After finding the line with "match ps with" in the entries below, retype exactly each line from there through the line with "Some (UnexpectedKeyword k)", including that final line.

- - -

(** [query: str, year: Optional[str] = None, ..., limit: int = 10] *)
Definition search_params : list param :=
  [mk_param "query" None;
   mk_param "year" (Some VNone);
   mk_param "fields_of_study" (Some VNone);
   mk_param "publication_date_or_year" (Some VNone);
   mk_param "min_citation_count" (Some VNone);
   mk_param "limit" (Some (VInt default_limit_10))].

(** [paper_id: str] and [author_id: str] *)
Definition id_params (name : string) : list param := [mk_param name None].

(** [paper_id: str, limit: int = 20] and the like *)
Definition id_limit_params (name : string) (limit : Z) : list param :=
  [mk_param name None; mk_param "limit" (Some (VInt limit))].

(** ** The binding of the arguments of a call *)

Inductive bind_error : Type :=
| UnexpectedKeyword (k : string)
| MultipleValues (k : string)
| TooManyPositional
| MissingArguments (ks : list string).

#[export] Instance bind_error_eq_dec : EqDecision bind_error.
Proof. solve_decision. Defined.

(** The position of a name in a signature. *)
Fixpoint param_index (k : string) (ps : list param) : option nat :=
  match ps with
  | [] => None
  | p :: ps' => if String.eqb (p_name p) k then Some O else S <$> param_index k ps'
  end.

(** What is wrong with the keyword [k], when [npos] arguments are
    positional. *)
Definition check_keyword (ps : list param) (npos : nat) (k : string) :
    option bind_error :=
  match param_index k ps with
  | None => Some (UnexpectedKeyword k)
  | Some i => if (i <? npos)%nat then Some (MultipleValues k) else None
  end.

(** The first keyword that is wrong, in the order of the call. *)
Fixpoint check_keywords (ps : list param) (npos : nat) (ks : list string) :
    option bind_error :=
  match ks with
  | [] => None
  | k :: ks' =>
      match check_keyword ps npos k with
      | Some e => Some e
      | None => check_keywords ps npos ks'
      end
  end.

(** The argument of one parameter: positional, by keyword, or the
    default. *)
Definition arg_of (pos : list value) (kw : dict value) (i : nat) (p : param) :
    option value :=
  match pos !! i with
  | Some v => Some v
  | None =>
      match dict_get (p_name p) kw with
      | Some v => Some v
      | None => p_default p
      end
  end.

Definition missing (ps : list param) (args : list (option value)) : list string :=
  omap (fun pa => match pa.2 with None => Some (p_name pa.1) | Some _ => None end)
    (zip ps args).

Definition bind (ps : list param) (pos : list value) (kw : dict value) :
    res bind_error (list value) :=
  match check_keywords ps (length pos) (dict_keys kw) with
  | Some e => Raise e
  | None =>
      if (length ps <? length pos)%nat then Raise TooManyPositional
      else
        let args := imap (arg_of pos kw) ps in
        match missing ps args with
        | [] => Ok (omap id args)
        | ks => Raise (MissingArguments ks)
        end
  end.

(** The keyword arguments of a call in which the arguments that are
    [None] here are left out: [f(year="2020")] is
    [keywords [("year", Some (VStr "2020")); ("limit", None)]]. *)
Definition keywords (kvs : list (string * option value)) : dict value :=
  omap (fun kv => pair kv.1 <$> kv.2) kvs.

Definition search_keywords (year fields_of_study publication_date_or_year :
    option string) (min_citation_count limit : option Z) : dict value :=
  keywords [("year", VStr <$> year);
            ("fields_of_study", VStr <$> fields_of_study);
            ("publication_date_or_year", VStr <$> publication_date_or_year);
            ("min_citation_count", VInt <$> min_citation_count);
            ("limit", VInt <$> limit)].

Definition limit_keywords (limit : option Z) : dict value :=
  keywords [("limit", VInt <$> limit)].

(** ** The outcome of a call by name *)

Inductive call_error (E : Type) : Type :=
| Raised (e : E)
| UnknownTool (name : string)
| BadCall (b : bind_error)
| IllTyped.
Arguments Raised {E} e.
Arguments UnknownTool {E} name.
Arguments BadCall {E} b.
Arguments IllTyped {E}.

- - -

Exercise solution:
  match ps with
  | [] => None
  | p :: ps' => if String.eqb (p_name p) k then Some O else S <$> param_index k ps'
  end.

(** What is wrong with the keyword [k], when [npos] arguments are
    positional. *)
Definition check_keyword (ps : list param) (npos : nat) (k : string) :
    option bind_error :=
  match param_index k ps with
  | None => Some (UnexpectedKeyword k)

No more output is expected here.